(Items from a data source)
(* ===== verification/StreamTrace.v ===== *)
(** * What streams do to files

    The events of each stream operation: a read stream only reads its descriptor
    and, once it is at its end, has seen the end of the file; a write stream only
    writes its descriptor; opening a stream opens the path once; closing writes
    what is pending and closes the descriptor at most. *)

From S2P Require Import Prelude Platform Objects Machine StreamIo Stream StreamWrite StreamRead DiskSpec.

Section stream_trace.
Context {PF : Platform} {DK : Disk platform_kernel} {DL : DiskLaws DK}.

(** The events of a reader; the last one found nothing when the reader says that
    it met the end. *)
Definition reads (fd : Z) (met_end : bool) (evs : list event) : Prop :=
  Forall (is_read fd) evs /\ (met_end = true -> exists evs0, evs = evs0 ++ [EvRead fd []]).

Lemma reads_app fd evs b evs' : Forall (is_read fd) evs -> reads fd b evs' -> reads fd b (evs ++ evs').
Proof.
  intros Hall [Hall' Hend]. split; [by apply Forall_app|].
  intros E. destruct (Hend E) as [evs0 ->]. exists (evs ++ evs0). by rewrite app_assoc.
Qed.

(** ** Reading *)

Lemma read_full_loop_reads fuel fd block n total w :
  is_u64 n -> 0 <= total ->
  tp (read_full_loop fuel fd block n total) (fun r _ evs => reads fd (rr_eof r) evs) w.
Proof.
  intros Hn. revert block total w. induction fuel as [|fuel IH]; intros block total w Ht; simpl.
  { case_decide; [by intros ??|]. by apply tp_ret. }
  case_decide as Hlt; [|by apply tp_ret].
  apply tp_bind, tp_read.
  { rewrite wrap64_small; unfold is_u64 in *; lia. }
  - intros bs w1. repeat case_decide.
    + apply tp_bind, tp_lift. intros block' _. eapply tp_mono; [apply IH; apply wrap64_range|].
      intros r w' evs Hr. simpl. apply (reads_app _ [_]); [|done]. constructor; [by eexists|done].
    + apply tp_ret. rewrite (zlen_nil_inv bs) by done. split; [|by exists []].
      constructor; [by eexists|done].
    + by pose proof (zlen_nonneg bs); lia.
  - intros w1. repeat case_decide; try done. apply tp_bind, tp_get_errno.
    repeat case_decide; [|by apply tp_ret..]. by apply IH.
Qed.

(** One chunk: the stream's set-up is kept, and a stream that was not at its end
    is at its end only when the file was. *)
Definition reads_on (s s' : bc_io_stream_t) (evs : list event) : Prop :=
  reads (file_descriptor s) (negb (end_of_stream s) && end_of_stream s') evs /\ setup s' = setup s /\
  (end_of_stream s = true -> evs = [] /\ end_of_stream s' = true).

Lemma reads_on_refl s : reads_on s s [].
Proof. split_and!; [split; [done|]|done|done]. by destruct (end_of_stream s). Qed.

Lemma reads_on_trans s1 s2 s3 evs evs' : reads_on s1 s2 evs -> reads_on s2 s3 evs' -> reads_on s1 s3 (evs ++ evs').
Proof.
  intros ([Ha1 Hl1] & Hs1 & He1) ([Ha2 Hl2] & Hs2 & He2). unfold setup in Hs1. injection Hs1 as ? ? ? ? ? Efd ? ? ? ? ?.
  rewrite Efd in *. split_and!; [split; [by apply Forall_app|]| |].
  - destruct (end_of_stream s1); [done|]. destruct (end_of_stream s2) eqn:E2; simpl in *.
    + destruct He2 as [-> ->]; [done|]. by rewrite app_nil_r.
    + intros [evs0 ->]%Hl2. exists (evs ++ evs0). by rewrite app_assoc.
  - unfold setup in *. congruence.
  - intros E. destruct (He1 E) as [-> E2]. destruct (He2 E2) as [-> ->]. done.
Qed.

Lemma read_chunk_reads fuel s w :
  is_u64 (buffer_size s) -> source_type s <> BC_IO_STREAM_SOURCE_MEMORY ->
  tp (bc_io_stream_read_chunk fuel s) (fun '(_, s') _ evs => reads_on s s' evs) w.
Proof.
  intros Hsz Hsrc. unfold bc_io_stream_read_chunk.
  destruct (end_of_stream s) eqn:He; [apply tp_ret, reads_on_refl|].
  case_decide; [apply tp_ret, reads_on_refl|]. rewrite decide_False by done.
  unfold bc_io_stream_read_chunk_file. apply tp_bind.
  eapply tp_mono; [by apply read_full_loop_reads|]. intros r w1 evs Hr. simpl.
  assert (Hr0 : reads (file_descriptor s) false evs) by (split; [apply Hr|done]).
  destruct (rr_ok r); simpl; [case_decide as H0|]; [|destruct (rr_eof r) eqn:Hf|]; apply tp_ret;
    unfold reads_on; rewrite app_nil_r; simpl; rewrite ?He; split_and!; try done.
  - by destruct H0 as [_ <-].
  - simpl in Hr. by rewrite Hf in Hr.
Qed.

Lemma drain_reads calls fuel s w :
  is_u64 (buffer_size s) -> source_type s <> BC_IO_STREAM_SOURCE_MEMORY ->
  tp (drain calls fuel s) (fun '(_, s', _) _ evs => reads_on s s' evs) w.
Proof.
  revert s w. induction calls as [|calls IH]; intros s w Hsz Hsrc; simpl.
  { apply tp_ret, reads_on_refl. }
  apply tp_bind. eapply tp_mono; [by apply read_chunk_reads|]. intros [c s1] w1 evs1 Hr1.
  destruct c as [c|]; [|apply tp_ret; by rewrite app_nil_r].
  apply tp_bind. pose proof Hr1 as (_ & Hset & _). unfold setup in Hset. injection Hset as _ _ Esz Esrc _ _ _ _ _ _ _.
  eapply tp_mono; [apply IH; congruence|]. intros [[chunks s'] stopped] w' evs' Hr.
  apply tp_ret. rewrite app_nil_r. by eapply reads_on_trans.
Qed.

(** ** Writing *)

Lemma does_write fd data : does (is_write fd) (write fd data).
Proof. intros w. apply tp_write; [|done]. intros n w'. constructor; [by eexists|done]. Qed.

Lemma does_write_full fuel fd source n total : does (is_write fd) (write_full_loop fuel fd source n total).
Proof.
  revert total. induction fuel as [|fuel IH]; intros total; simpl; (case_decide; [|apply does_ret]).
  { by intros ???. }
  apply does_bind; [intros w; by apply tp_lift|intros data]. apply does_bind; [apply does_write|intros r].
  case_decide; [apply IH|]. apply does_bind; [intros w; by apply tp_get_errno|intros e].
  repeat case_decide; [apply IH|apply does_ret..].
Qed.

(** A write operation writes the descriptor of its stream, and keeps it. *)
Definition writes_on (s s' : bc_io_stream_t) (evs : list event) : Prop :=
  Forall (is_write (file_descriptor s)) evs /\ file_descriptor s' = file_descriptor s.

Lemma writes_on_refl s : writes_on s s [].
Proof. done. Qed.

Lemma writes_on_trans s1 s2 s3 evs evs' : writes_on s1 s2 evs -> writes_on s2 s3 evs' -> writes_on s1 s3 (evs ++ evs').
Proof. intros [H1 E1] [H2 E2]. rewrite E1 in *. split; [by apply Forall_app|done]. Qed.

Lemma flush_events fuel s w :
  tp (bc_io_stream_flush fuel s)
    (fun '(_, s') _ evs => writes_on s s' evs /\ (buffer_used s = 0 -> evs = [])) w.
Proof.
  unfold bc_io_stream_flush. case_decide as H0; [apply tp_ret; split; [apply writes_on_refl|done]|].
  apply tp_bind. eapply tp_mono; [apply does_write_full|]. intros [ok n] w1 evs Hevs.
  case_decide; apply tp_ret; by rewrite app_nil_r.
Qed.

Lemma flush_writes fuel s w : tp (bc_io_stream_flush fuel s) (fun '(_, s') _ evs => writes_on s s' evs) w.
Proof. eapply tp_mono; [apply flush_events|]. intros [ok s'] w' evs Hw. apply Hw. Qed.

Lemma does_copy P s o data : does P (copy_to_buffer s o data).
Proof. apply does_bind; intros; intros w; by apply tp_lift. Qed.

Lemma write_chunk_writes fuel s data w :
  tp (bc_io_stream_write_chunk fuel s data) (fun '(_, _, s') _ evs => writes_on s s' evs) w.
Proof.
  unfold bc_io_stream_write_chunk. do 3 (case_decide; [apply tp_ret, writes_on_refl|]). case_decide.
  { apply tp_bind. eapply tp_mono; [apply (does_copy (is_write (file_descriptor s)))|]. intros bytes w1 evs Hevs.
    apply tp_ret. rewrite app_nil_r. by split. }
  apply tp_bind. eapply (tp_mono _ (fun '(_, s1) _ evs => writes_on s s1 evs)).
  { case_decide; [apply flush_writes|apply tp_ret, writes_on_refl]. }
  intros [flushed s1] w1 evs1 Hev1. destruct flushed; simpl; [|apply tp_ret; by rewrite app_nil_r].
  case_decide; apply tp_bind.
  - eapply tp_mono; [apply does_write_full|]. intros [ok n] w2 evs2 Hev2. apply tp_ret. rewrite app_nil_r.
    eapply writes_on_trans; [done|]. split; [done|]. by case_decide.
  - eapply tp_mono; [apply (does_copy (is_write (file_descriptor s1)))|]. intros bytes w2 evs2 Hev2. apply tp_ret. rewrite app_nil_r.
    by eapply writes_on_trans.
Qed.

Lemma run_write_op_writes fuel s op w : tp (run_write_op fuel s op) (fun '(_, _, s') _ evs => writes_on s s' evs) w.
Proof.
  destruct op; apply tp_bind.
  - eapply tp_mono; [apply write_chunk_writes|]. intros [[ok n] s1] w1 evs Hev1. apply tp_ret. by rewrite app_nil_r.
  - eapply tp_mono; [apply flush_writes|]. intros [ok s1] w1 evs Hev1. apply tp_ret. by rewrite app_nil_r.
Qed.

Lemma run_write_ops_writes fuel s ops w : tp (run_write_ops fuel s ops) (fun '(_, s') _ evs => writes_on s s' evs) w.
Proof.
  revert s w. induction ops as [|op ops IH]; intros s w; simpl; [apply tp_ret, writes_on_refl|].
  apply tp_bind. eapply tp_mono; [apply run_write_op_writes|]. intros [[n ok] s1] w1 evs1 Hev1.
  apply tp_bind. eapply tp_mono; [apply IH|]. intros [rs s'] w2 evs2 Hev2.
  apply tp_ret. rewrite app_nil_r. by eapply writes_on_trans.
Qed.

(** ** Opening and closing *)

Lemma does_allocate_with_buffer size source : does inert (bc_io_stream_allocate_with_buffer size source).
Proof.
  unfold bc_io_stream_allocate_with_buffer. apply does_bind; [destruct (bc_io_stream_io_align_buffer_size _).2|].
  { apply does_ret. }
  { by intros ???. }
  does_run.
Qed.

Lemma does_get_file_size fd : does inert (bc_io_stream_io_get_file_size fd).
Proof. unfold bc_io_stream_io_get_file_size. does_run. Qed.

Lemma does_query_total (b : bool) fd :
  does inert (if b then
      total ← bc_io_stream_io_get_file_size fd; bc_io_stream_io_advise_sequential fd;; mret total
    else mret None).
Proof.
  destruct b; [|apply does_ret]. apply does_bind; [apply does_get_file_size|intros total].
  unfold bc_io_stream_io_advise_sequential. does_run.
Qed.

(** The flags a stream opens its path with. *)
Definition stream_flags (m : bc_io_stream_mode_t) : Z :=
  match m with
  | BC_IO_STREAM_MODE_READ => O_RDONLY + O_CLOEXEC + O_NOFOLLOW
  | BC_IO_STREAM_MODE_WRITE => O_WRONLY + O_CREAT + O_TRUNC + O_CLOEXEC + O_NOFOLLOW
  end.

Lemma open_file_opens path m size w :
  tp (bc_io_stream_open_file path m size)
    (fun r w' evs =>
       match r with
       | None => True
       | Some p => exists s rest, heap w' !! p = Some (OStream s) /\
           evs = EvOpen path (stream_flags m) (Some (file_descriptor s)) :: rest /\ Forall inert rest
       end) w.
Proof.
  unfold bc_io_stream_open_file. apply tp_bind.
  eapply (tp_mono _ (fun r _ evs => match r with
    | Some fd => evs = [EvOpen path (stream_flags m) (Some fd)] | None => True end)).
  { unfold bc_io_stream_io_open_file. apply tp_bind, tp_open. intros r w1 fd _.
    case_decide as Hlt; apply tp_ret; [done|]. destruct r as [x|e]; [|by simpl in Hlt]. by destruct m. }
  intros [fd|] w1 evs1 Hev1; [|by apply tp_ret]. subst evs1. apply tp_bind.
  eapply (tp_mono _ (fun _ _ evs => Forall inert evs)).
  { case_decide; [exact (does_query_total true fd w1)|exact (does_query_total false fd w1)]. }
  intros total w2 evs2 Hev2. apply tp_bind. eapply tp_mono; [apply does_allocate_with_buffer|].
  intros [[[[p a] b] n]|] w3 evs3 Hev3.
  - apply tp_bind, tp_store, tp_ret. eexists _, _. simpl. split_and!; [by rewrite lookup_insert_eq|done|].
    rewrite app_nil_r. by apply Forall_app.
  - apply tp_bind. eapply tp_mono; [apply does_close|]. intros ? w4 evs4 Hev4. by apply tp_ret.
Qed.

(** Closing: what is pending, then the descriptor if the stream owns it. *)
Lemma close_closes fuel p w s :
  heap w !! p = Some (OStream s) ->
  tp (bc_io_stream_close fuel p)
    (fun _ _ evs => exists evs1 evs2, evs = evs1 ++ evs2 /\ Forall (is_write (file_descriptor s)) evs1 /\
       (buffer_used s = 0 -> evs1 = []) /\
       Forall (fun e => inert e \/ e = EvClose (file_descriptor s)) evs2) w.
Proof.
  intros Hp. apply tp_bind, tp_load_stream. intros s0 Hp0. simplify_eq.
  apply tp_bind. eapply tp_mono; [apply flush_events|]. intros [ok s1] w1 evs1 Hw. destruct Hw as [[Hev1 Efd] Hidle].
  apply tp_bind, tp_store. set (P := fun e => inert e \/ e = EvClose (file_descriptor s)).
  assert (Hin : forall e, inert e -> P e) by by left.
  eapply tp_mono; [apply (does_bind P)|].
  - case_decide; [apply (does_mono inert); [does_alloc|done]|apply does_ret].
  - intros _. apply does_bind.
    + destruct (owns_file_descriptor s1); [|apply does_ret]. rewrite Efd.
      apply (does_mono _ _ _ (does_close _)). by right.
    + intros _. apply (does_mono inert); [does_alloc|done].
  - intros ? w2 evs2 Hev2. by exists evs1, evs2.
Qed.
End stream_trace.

▸ TRY IT
Restate word for word only the lines above from the line containing "apply tp_ret, reads_on_refl." to the line containing "destruct c as", both of them included.

▸ ANSWER
  { apply tp_ret, reads_on_refl. }
  apply tp_bind. eapply tp_mono; [by apply read_chunk_reads|]. intros [c s1] w1 evs1 Hr1.
  destruct c as [c|]; [|apply tp_ret; by rewrite app_nil_r].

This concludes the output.